Assigned task:
Word for word, transcribe all of the records.

Working data:
(* ===== verification/DriverRun.v ===== *)
(** * A thread of the throughput driver

    The data that the threads share stays well formed, and a thread that is not
    stopped makes and deletes its share of attachments, in the order of its slots, and
    ends. *)

From S2P Require Import Prelude GoStr GoNet ApiTypes SubnetStrategy Driver DriverWork.
Import GoNet Driver DriverWork.

Module DriverRun.

(** ** The shared data *)

Definition slot_ok (s : Slot) : Prop := preCreateTime s ≠ 0 → is_Some (natt s).

Definition cd_ok (vn : VirtNet) : Prop :=
  ∃ cd, theCD vn = Some cd ∧ (latestIndex cd = -1 ∨ 0 ≤ latestIndex cd < size vn).

Definition net_ok (vn : VirtNet) : Prop :=
  cd_ok vn ∧ subnets vn ≠ [] ∧ Z.of_nat (length (slots vn)) = size vn ∧ Forall slot_ok (slots vn).

(** Every network is well formed, and its VNI leads to some network. *)
Definition nets_ok (d : Driver) : Prop :=
  Forall net_ok (virtNets d) ∧
  Forall (λ vn, ∃ vj, idToVirtNet d !! ID vn = Some vj ∧ is_Some (nth_z (virtNets d) vj)) (virtNets d).

Definition net_key (vn : VirtNet) : Z * Z := (ID vn, size vn).

(** The index of the next attachment of a slot. *)
Definition index_of (d : Driver) (w : VirtNetAttachment) : option Z :=
  vn ← nth_z (virtNets d) (vnIndex w); nextIndex <$> nth_z (slots vn) (slotIndex w).

(** What stays the same once the networks are made. *)
Definition shape (d : Driver) : list (Z * Z) * gmap Z Z * gmap string Z :=
  (net_key <$> virtNets d, idToVirtNet d, subnetToVirtNet d).

(** The networks are the same, and so are the indices of the slots of [P]. *)
Definition frame (P : VirtNetAttachment → Prop) (d d' : Driver) : Prop :=
  shape d' = shape d ∧ ∀ w, P w → index_of d' w = index_of d w.

Lemma frame_refl P d : frame P d d.
Proof. by split_and!. Qed.

Lemma frame_trans P d1 d2 d3 : frame P d1 d2 → frame P d2 d3 → frame P d1 d3.
Proof.
  intros (E1 & E2) (E1' & E2'). split; [congruence|]. intros w Hw. by rewrite E2', E2.
Qed.

Lemma frame_mono (P Q : VirtNetAttachment → Prop) d d' : (∀ w, Q w → P w) → frame P d d' → frame Q d d'.
Proof. intros HPQ (E1 & E2). split; auto. Qed.

(** A slot that exists. *)
Definition has_slot (d : Driver) (vi si : Z) : Prop := ∃ vn, nth_z (virtNets d) vi = Some vn ∧ 0 ≤ si < size vn.

Lemma nth_z_fmap {A B} (f : A → B) l i : nth_z (f <$> l) i = f <$> nth_z l i.
Proof. unfold nth_z. destruct (i <? 0); [done|]. apply list_lookup_fmap. Qed.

Written response:
(* ===== verification/DriverRun.v ===== *)
(** * A thread of the throughput driver

    The data that the threads share stays well formed, and a thread that is not
    stopped makes and deletes its share of attachments, in the order of its slots, and
    ends. *)

From S2P Require Import Prelude GoStr GoNet ApiTypes SubnetStrategy Driver DriverWork.
Import GoNet Driver DriverWork.

Module DriverRun.

(** ** The shared data *)

Definition slot_ok (s : Slot) : Prop := preCreateTime s ≠ 0 → is_Some (natt s).

Definition cd_ok (vn : VirtNet) : Prop :=
  ∃ cd, theCD vn = Some cd ∧ (latestIndex cd = -1 ∨ 0 ≤ latestIndex cd < size vn).

Definition net_ok (vn : VirtNet) : Prop :=
  cd_ok vn ∧ subnets vn ≠ [] ∧ Z.of_nat (length (slots vn)) = size vn ∧ Forall slot_ok (slots vn).

(** Every network is well formed, and its VNI leads to some network. *)
Definition nets_ok (d : Driver) : Prop :=
  Forall net_ok (virtNets d) ∧
  Forall (λ vn, ∃ vj, idToVirtNet d !! ID vn = Some vj ∧ is_Some (nth_z (virtNets d) vj)) (virtNets d).

Definition net_key (vn : VirtNet) : Z * Z := (ID vn, size vn).

(** The index of the next attachment of a slot. *)
Definition index_of (d : Driver) (w : VirtNetAttachment) : option Z :=
  vn ← nth_z (virtNets d) (vnIndex w); nextIndex <$> nth_z (slots vn) (slotIndex w).

(** What stays the same once the networks are made. *)
Definition shape (d : Driver) : list (Z * Z) * gmap Z Z * gmap string Z :=
  (net_key <$> virtNets d, idToVirtNet d, subnetToVirtNet d).

(** The networks are the same, and so are the indices of the slots of [P]. *)
Definition frame (P : VirtNetAttachment → Prop) (d d' : Driver) : Prop :=
  shape d' = shape d ∧ ∀ w, P w → index_of d' w = index_of d w.

Lemma frame_refl P d : frame P d d.
Proof. by split_and!. Qed.

Lemma frame_trans P d1 d2 d3 : frame P d1 d2 → frame P d2 d3 → frame P d1 d3.
Proof.
  intros (E1 & E2) (E1' & E2'). split; [congruence|]. intros w Hw. by rewrite E2', E2.
Qed.

Lemma frame_mono (P Q : VirtNetAttachment → Prop) d d' : (∀ w, Q w → P w) → frame P d d' → frame Q d d'.
Proof. intros HPQ (E1 & E2). split; auto. Qed.

(** A slot that exists. *)
Definition has_slot (d : Driver) (vi si : Z) : Prop := ∃ vn, nth_z (virtNets d) vi = Some vn ∧ 0 ≤ si < size vn.

Lemma nth_z_fmap {A B} (f : A → B) l i : nth_z (f <$> l) i = f <$> nth_z l i.
Proof. unfold nth_z. destruct (i <? 0); [done|]. apply list_lookup_fmap. Qed.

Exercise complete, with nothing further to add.